Indeed, Gray’s photos are all striking, and artistically rendered. But if we’re talking about the pinnacle of elemental art, the master of melding the science of chemistry with artistic achievement would have to be one of my favorite contemporary painters: Nash Hyon. There’s precious little information available about Hyon on the Web, but she seems to be located somewhere in the Northeast (most likely Connecticut), and a few relevant biographical facts can be gleaned from the press generated by her rare gallery showings. (You can view samples of Hyon’s work here, courtesy of Silver Mine Art Gallery.)
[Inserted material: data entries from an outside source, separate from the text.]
Definition CRLF : zstr := [ascii_of_nat 13; ascii_of_nat 10].

(** ** State *)

Inductive sapi_header_op_enum :=
  SAPI_HEADER_REPLACE | SAPI_HEADER_ADD | SAPI_HEADER_DELETE | SAPI_HEADER_DELETE_ALL | SAPI_HEADER_SET_STATUS.

(** [sapi_headers_struct] *)
Record sapi_headers_struct := SapiHeaders {
  headers : list zstr;
  http_response_code : Z;
  send_default_content_type : bool;
  mimetype : option zstr;
  http_status_line : option zstr;
}.
#[export] Instance sapi_headers_rebuild : Rebuild sapi_headers_struct := λ h,
  SapiHeaders (headers h) (http_response_code h) (send_default_content_type h) (mimetype h) (http_status_line h).

(** The part of [SG] that has to do with headers, and whether a header has switched off
    the compression of the output. *)
Record sapi_globals_struct := SapiGlobals {
  sapi_headers : sapi_headers_struct;
  headers_sent : bool;
  no_headers : bool;
  headers_only : bool;
  request_method : option zstr;
  proto_num : Z;
  default_mimetype : option zstr;
  default_charset : option zstr;
  callback_func : option zval;
  compression_off : bool;
}.
#[export] Instance sapi_globals_rebuild : Rebuild sapi_globals_struct := λ g,
  SapiGlobals (sapi_headers g) (headers_sent g) (no_headers g) (headers_only g) (request_method g)
    (proto_num g) (default_mimetype g) (default_charset g) (callback_func g) (compression_off g).

(** The function of an output handler: of the application, one of the two of [output.c], or
    one of another extension ([php_output_start_internal]). *)
Inductive handler_func :=
| func_user (callable : zval)
| php_output_handler_default_func
| php_output_handler_devnull_func
| php_output_handler_compat_func (func : nat).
Hyon had a thriving career as a graphic artist, photographer and decorative painter, but in 1992, her beloved husband, Ty, died suddeny from advanced cancer. Her grief propelled Hyon from photography back into painting, in search of some form of cathartic outlet for her emotional turmoil. At first, she employed traditional oil-based paints, augmented by selected additives and unconventional tools to create haunting pieces with collage-like features. But she was dissatisfied with the resulting surfaces, and oil paint didn’t always combine well with her bits of collage. A 1994 trip to Italy rekindled her interest in frescoes and other ancient techniques, including encaustics: the process of applying molten wax colors to a surface to create textured images or patterns, which dates back 2000 years, at least. Early Egyptian and Roman wax portraits relied on encaustic techniques, and the 20th century artists Jasper Johns and Mauricio Toussaint also experimented with the process.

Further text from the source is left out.